Records from a dataset
******************************

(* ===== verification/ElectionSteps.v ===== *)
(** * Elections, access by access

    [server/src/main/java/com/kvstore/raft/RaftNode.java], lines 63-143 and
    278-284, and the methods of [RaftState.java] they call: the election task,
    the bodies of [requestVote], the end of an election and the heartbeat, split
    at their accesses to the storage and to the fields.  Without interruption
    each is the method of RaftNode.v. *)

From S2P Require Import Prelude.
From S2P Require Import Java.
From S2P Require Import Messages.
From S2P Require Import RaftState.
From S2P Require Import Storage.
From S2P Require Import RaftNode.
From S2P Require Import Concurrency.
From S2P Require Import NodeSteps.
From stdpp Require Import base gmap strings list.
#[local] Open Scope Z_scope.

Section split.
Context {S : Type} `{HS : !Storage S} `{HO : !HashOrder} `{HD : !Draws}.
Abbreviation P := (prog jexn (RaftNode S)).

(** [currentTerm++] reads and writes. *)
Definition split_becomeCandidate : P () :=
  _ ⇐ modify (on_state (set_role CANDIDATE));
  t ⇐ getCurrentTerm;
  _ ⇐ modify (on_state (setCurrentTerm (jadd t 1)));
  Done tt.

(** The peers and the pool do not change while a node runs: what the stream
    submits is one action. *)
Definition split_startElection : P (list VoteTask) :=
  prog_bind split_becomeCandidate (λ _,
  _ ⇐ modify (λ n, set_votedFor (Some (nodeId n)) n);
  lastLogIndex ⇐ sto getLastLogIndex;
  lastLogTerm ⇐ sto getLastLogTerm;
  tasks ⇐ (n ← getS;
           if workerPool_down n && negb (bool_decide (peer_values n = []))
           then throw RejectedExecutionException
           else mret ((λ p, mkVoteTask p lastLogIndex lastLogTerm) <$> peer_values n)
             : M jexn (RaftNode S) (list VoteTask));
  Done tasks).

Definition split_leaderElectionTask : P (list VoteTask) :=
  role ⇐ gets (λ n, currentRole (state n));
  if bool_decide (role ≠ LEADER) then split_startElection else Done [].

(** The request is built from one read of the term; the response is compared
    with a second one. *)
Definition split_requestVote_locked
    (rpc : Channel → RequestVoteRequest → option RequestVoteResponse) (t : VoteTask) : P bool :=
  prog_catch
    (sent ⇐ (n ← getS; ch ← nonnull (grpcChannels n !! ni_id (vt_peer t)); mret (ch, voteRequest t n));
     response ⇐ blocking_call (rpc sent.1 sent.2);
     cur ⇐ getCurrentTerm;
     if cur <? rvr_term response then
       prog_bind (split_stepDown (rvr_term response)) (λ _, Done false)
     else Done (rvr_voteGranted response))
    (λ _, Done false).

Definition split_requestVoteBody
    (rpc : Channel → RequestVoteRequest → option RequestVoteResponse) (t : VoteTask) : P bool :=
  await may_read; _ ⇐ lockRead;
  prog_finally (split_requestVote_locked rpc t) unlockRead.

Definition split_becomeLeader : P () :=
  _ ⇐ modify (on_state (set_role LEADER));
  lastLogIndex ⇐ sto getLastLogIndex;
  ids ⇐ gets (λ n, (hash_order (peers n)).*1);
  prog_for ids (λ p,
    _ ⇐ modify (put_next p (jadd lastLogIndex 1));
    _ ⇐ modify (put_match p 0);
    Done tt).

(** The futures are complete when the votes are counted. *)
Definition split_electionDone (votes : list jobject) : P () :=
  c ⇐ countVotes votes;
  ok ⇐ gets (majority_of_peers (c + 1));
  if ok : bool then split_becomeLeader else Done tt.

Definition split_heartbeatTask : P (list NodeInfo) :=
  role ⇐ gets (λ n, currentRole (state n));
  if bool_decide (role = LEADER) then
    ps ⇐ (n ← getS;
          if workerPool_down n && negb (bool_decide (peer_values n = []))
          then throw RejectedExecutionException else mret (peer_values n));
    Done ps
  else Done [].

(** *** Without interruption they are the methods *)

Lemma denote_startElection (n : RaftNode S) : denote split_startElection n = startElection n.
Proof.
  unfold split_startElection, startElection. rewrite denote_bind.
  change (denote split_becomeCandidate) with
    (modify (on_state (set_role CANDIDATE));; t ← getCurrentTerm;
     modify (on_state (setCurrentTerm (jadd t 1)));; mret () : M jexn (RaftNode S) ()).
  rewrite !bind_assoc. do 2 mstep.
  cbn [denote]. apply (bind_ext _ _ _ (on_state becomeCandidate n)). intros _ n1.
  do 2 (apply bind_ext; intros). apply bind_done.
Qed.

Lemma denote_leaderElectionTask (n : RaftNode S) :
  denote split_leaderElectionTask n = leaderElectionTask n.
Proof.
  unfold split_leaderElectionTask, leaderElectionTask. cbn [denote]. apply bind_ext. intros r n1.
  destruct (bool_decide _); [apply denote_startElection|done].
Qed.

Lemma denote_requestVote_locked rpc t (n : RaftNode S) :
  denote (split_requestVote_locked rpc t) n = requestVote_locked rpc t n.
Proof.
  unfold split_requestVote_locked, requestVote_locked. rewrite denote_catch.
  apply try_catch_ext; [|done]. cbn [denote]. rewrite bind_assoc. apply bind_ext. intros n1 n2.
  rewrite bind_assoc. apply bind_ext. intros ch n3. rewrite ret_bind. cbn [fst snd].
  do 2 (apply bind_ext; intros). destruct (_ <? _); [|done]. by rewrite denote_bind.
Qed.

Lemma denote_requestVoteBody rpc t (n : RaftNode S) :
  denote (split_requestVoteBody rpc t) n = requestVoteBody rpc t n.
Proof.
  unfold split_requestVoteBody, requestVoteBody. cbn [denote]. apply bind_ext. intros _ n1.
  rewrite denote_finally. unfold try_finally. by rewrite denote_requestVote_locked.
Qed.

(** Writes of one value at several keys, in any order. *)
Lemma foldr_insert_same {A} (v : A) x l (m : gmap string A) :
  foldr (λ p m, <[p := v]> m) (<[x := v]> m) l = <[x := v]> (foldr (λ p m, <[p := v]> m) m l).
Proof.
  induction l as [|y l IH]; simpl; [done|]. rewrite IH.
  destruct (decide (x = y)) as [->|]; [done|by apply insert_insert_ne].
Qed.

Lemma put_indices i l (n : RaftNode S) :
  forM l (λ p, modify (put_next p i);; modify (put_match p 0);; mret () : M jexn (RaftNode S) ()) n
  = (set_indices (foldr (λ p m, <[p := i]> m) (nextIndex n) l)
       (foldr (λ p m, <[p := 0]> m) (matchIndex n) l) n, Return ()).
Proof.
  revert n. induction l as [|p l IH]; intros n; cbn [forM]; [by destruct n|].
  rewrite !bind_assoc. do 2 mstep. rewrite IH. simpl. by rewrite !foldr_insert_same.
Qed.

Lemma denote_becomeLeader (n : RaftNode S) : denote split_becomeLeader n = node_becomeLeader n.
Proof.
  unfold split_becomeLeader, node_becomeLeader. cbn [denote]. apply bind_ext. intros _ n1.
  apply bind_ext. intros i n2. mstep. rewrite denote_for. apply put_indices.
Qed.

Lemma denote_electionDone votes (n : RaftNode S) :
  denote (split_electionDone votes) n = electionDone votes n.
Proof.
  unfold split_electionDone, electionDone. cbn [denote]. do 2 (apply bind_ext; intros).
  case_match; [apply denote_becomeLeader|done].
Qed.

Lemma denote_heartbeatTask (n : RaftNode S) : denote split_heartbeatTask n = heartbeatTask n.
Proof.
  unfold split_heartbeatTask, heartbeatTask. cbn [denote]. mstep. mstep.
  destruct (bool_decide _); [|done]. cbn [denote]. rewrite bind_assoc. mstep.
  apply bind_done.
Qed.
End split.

******************************

Copy the lines above exactly, beginning at the line that has "Definition split_electionDone (votes" and stopping after the line that has "apply try_catch_ext; [|done].", and omit the rest.

Definition split_electionDone (votes : list jobject) : P () :=
  c ⇐ countVotes votes;
  ok ⇐ gets (majority_of_peers (c + 1));
  if ok : bool then split_becomeLeader else Done tt.

Definition split_heartbeatTask : P (list NodeInfo) :=
  role ⇐ gets (λ n, currentRole (state n));
  if bool_decide (role = LEADER) then
    ps ⇐ (n ← getS;
          if workerPool_down n && negb (bool_decide (peer_values n = []))
          then throw RejectedExecutionException else mret (peer_values n));
    Done ps
  else Done [].

(** *** Without interruption they are the methods *)

Lemma denote_startElection (n : RaftNode S) : denote split_startElection n = startElection n.
Proof.
  unfold split_startElection, startElection. rewrite denote_bind.
  change (denote split_becomeCandidate) with
    (modify (on_state (set_role CANDIDATE));; t ← getCurrentTerm;
     modify (on_state (setCurrentTerm (jadd t 1)));; mret () : M jexn (RaftNode S) ()).
  rewrite !bind_assoc. do 2 mstep.
  cbn [denote]. apply (bind_ext _ _ _ (on_state becomeCandidate n)). intros _ n1.
  do 2 (apply bind_ext; intros). apply bind_done.
Qed.

Lemma denote_leaderElectionTask (n : RaftNode S) :
  denote split_leaderElectionTask n = leaderElectionTask n.
Proof.
  unfold split_leaderElectionTask, leaderElectionTask. cbn [denote]. apply bind_ext. intros r n1.
  destruct (bool_decide _); [apply denote_startElection|done].
Qed.

Lemma denote_requestVote_locked rpc t (n : RaftNode S) :
  denote (split_requestVote_locked rpc t) n = requestVote_locked rpc t n.
Proof.
  unfold split_requestVote_locked, requestVote_locked. rewrite denote_catch.
  apply try_catch_ext; [|done]. cbn [denote]. rewrite bind_assoc. apply bind_ext. intros n1 n2.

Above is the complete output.